Your goal: Whichever lines of the entries hold the word "simpl" should be identified and copied.

---------------

Context (delegation_error_text : DelegationError -> string) (job_id_error_text : CgroupPathError -> string).

(** A configured root as it was given: whether it is absolute, and its
    components. *)
Definition ConfiguredRoot : Type := bool * Path.
Definition configured_root_from_environment (root_env subgroup_env : option string) :
  R (result DelegationError (option ConfiguredRoot)) :=
  match root_env with
  | Some root => mret (Ok (Some (path_is_absolute root, components root)))
  | None =>
      match subgroup_env with
      | None => mret (Ok None)
      | Some subgroup =>
          then_ok read_unified_membership (fun membership =>
            mret (root ← infer_delegate_root membership subgroup; Ok (Some (true, root))))
      end
  end.

(** ** Preparation *)

Definition open_expected_child (parent : Directory) (entries : list DirectoryEntry) (name : string) :
  R (option Directory) :=
  match List.find (fun entry => String.eqb (de_name entry) name) entries with
  | None => mret None
  | Some entry =>
      _ ← check (is_directory (de_metadata entry)) "TaskCage cgroup 구조 확인" (join (d_path parent) name)
            "예상한 cgroup directory가 아닙니다";
      child ← open_child_directory parent (de_name entry) (de_metadata entry);
      mret (Some child)
  end.

Definition prepare_job (jobs_directory : Directory) (entry : DirectoryEntry) : R Directory :=
  let path := join (d_path jobs_directory) (de_name entry) in
  let stage := "작업 cgroup 이름 확인" in
  _ ← check (name_is_utf8 (de_name entry)) stage path
        "UTF-8이 아닌 cgroup 이름은 TaskCage 소유로 확인할 수 없습니다";
  match strip_prefix "job-" (de_name entry) with
  | None => fail stage path "job- 접두사가 없는 예상 밖 하위 cgroup입니다"
  | Some job_id =>
      match validate_job_id job_id with
      | Err e => fail stage path (job_id_error_text e)
      | Ok _ =>
          job ← open_child_directory jobs_directory (de_name entry) (de_metadata entry);
          _ ← validate_leaf_cgroup job "작업 cgroup 구조 확인";
          _ ← require_control_file job "cgroup.kill" "작업 종료 제어 파일 확인";
          _ ← require_control_file job "cgroup.events" "작업 상태 파일 확인";
          mret job
      end
  end.

(** The order of [job_entries.sort_by]; it is stable. *)
Definition name_le (a b : Directory) : Prop := String.leb (d_name a) (d_name b) = true.
#[export] Instance name_le_dec a b : Decision (name_le a b).
Proof. unfold name_le. apply _. Defined.
Definition sort_jobs (jobs : list Directory) : list Directory := merge_sort name_le jobs.

Definition prepare_jobs (jobs : option Directory) : R (list Directory) :=
  match jobs with
  | None => mret []
  | Some jobs_directory =>
      entries ← read_directory jobs_directory;
      _ ← validate_regular_entries jobs_directory entries;
      _ ← require_direct_processes_empty jobs_directory "jobs 직접 프로세스 확인";
      collect_each (prepare_job jobs_directory)
        (List.filter (fun entry => is_directory (de_metadata entry)) entries)
  end.

Definition prepare_manager (manager : option Directory) (placement : StartupCgroupPlacement) (path : Path) : R unit :=
  match manager, placement with
  | Some manager, DelegatedRoot =>
      _ ← validate_leaf_cgroup manager "manager cgroup 구조 확인";
      require_direct_processes_empty manager "manager 직접 프로세스 확인"
  | Some manager, ExistingManager =>
      _ ← validate_leaf_cgroup manager "manager cgroup 구조 확인";
      require_only_current_process manager "manager 직접 프로세스 확인"
  | None, ExistingManager =>
      fail "manager cgroup 구조 확인" path "현재 membership에 해당하는 manager cgroup을 찾지 못했습니다"
  | None, DelegatedRoot => mret ()
  end.

(** The configured root must be the delegated one. *)
Definition open_root (configured : option ConfiguredRoot) (root : Path) : R unit :=
  match configured with
  | Some _ =>
      _ ← open_absolute_directory true root "위임 root 신원 확인";
      configured_identity ← metadata_for_fd root "위임 root 신원 확인";
      canonical_identity ← metadata_for_fd root "위임 root 신원 확인";
      check (bool_decide (configured_identity = canonical_identity)) "위임 root 신원 확인" root
        "설정 경로와 실제 위임 root의 device/inode가 다릅니다"
  | None => open_absolute_directory true root "위임 root 열기"
  end.

Definition prepare (d : MonotonicDeadline) (configured : option ConfiguredRoot) : R SystemRecovery :=
  let configured_path := from_option snd DEFAULT_CGROUP_MOUNT configured in
  _ ← match configured with
      | Some (absolute, path) => open_absolute_directory absolute path "위임 root 열기"
      | None => mret ()
      end;
  _ ← ensure_time d "cgroup 위임 경로 확인" configured_path;
  resolved ← resolve_startup (snd <$> configured);
  match resolved with
  | Err e => fail "cgroup 위임 경로 확인" configured_path (delegation_error_text e)
  | Ok (root_path, placement) =>
      _ ← open_root configured root_path;
      _ ← ensure_cgroup2 root_path;
      root_identity ← metadata_for_fd root_path "위임 root 신원 확인";
      let root := MkDirectory root_identity (default "/" (file_name root_path)) root_path in
      _ ← ensure_time d "잔여 cgroup 구조 확인" root_path;
      root_entries ← read_directory root;
      _ ← validate_regular_entries root root_entries;
      manager ← open_expected_child root root_entries "manager";
      jobs ← open_expected_child root root_entries "jobs";
      _ ← reject_unexpected_directories root root_entries ["manager"; "jobs"];
      _ ← prepare_manager manager placement (join root_path "manager");
      job_entries ← prepare_jobs jobs;
      mret (MkSystemRecovery root manager jobs (sort_jobs job_entries) placement)
  end.
Definition own_jobs (jobs : option Directory) (entries : list Directory) (events : list Event) : Prop :=
  forall job, job ∈ entries -> exists directory, jobs = Some directory /\ own_job directory job events.
Lemma own_jobs_lasting jobs : lasting (own_jobs jobs).
Proof.
  intros entries events before after Ho job Hj. destruct (Ho job Hj) as (directory & Hd & Hjob).
  exists directory. split; [done|]. by apply own_job_lasting.
Qed.
Lemma gives_prepare_jobs jobs :
  gives (prepare_jobs startup_error_text job_id_error_text jobs) (own_jobs jobs).
Proof.
  destruct jobs as [directory|]; simpl; [|apply gives_ret; by intros ? ?%not_elem_of_nil].
  do 3 (eapply gives_before; [apply own_jobs_lasting|reads|intros ?]).
  eapply gives_weaken; [apply (gives_collect _ (own_job directory)); [apply own_job_lasting|]|].
  - apply Forall_forall. intros entry _. apply gives_prepare_job.
  - intros entries events Hall job Hj. rewrite Forall_forall in Hall. eauto.
Qed.

(** The directories of a prepared recovery. *)
Record prepared (b : SystemRecovery) (events : list Event) : Prop := {
  pr_manager : expected_child (sr_root b) "manager" (sr_manager b) events;
  pr_jobs : expected_child (sr_root b) "jobs" (sr_jobs b) events;
  pr_own : own_jobs (sr_jobs b) (sr_job_entries b) events
}.
Lemma prepared_lasting : lasting prepared.
Proof.
  intros b events before after [Hm Hj Ho].
  split; [by apply expected_child_lasting|by apply expected_child_lasting|by apply own_jobs_lasting].
Qed.

Lemma gives_prepare d configured :
  gives (prepare duration_text startup_error_text delegation_error_text job_id_error_text d configured) prepared.
Proof.
  unfold prepare. eapply gives_before; [apply prepared_lasting|destruct configured as [[]|]; reads|intros _].
  do 2 (eapply gives_before; [apply prepared_lasting|reads|intros ?]).
  destruct a0 as [[root placement]|e]; [|apply gives_fail].
  do 6 (eapply gives_before; [apply prepared_lasting|reads|intros ?]).
  set (directory := MkDirectory _ _ root).
  apply (gives_bind _ _ _ (fun manager b events => sr_root b = directory /\ sr_manager b = manager
    /\ expected_child directory "jobs" (sr_jobs b) events /\ own_jobs (sr_jobs b) (sr_job_entries b) events) _
    (gives_open_expected _ _ _)).
  2:{ intros manager events1 b events2 Hm (Hr & Hb & Hj & Ho). rewrite <- Hr in *. subst manager.
      split; [apply lasting_l|apply lasting_r..]; try done;
        auto using expected_child_lasting, own_jobs_lasting. }
  intros manager.
  apply (gives_bind _ _ _ (fun jobs b events => sr_root b = directory /\ sr_manager b = manager
    /\ sr_jobs b = jobs /\ own_jobs jobs (sr_job_entries b) events) _ (gives_open_expected _ _ _)).
  2:{ intros jobs events1 b events2 Hj (Hr & Hb & -> & Ho). split_and!; try done.
      - by apply lasting_l, Hj; apply expected_child_lasting.
      - apply lasting_r; [apply own_jobs_lasting|done]. }
  intros jobs.
  do 2 (eapply gives_before; [|reads|intros _];
    [intros b events before after (? & ? & ? & ?); split_and!; try done; by apply own_jobs_lasting|]).
  apply (gives_bind _ _ _ (fun entries b _ => b = MkSystemRecovery directory manager jobs (sort_jobs entries) placement)
    _ (gives_prepare_jobs _)).
  - intros entries. by apply gives_ret.
  - intros entries events1 b events2 Ho ->. split_and!; try done. apply lasting_l; [apply own_jobs_lasting|].
    intros job Hj. apply Ho. revert Hj. simpl. unfold sort_jobs. by rewrite merge_sort_Permutation.
Qed.
(* ===== verification/Bundle.v ===== *)
(** Signed bundles, [adapters/outbound/bundle_catalog.rs]: the manifest and the
    profile of a bundle and their validation, the archive with its checksums and
    its signature, and what an inspection of an installed bundle returns.
    SemVer, SHA-256, base64, Ed25519, tar and JSON are parameters. *)

From Stdlib Require Import Ascii.
From S2P Require Import Prelude RustStr Artifact Policy Utf8 Frame JsonFrame.

Open Scope string_scope.
Open Scope Z_scope.

Definition BUNDLE_JSON : string := "bundle.json".
Definition PROFILE_JSON : string := "profile.json".
Definition CHECKSUMS : string := "checksums.txt".
Definition SIGNATURE : string := "signature.sig".
Definition BUNDLE_SCHEMA : string := "taskcage.bundle/v0alpha1".
Definition PROFILE_SCHEMA : string := "taskcage.profile/v0alpha1".
Definition MAX_ARCHIVE_BYTES : Z := 1048576.
Definition MAX_FILE_BYTES : Z := 262144.

(** ** Types *)

(** [io::ErrorKind], as far as the code distinguishes it. *)
Inductive IoKind := IoNotFound | IoAlreadyExists | IoOther (text : string).
Inductive BundleError :=
| BArchive (message : string)
| BManifest (message : string)
| BSignature (message : string)
| BRuntimePackage (message : string)
| BUnsafeCacheRoot (path : string)
| BIo (operation path : string) (source : IoKind)
| BIdentityConflict (name version : string)
| BNotFound (name version : string)
| BUnsupportedPlatform.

---------------

Task output:
  destruct jobs as [directory|]; simpl; [|apply gives_ret; by intros ? ?%not_elem_of_nil].
    intros job Hj. apply Ho. revert Hj. simpl. unfold sort_jobs. by rewrite merge_sort_Permutation.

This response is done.